- **SOURCE DATA**:
----

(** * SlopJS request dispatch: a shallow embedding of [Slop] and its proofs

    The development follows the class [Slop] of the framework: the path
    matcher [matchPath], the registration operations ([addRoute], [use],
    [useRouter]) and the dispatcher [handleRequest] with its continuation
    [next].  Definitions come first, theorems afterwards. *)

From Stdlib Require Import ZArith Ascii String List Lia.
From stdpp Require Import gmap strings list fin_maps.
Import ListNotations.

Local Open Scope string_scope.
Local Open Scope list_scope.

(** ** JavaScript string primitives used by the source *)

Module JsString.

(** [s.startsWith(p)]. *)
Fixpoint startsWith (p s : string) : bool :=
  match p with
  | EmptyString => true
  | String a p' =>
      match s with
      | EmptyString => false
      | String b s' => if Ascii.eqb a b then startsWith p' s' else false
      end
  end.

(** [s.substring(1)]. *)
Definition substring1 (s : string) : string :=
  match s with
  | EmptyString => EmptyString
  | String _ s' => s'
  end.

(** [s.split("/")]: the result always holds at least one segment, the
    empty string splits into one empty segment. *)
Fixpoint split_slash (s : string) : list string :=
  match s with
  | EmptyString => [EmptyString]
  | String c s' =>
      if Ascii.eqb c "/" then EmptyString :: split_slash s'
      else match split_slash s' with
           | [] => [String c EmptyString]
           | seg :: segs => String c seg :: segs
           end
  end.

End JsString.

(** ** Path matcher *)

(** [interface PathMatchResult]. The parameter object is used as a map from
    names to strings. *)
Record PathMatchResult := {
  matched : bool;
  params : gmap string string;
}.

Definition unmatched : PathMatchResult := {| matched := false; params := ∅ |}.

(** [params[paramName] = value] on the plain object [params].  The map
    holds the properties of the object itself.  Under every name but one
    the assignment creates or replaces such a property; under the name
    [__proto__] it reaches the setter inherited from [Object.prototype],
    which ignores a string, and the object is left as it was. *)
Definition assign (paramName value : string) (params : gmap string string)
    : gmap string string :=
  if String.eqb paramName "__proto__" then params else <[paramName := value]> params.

----

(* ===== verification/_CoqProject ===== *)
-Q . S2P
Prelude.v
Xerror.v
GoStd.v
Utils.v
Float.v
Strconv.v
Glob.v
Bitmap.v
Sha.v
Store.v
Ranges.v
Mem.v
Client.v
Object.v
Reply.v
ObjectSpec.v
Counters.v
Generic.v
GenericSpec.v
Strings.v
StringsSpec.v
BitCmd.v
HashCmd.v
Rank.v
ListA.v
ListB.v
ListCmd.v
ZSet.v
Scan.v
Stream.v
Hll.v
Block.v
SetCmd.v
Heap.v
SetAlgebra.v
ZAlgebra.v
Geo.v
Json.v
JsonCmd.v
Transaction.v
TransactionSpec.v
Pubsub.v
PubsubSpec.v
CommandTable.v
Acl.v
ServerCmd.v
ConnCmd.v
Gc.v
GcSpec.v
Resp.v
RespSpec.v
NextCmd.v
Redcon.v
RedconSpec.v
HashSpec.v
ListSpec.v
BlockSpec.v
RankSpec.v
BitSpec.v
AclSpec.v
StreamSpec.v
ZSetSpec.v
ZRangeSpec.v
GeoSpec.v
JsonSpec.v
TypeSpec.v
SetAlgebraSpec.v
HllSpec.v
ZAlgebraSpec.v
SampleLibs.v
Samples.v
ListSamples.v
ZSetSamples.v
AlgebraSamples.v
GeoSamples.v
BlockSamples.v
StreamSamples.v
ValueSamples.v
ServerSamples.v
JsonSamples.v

----

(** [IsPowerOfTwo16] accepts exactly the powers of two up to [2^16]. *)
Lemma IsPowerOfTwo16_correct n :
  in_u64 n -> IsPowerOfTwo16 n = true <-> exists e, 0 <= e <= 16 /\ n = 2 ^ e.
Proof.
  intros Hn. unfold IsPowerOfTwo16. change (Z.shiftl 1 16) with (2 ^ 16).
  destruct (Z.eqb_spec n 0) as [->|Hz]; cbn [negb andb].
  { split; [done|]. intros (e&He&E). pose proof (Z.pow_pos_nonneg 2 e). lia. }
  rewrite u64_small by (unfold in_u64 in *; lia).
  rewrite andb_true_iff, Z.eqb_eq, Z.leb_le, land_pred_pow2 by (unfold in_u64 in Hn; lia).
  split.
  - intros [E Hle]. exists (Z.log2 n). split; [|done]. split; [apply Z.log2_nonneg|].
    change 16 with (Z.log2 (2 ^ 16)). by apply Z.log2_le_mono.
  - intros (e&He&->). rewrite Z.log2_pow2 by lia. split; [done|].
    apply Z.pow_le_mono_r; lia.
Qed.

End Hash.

----

From the entries above, give again exactly the lines running from the line with "Definition assign (paramName" to the line with "if String.eqb paramName"; include both of those lines.

- **ANSWER TO THE EXERCISE**:
Definition assign (paramName value : string) (params : gmap string string)
    : gmap string string :=
  if String.eqb paramName "__proto__" then params else <[paramName := value]> params.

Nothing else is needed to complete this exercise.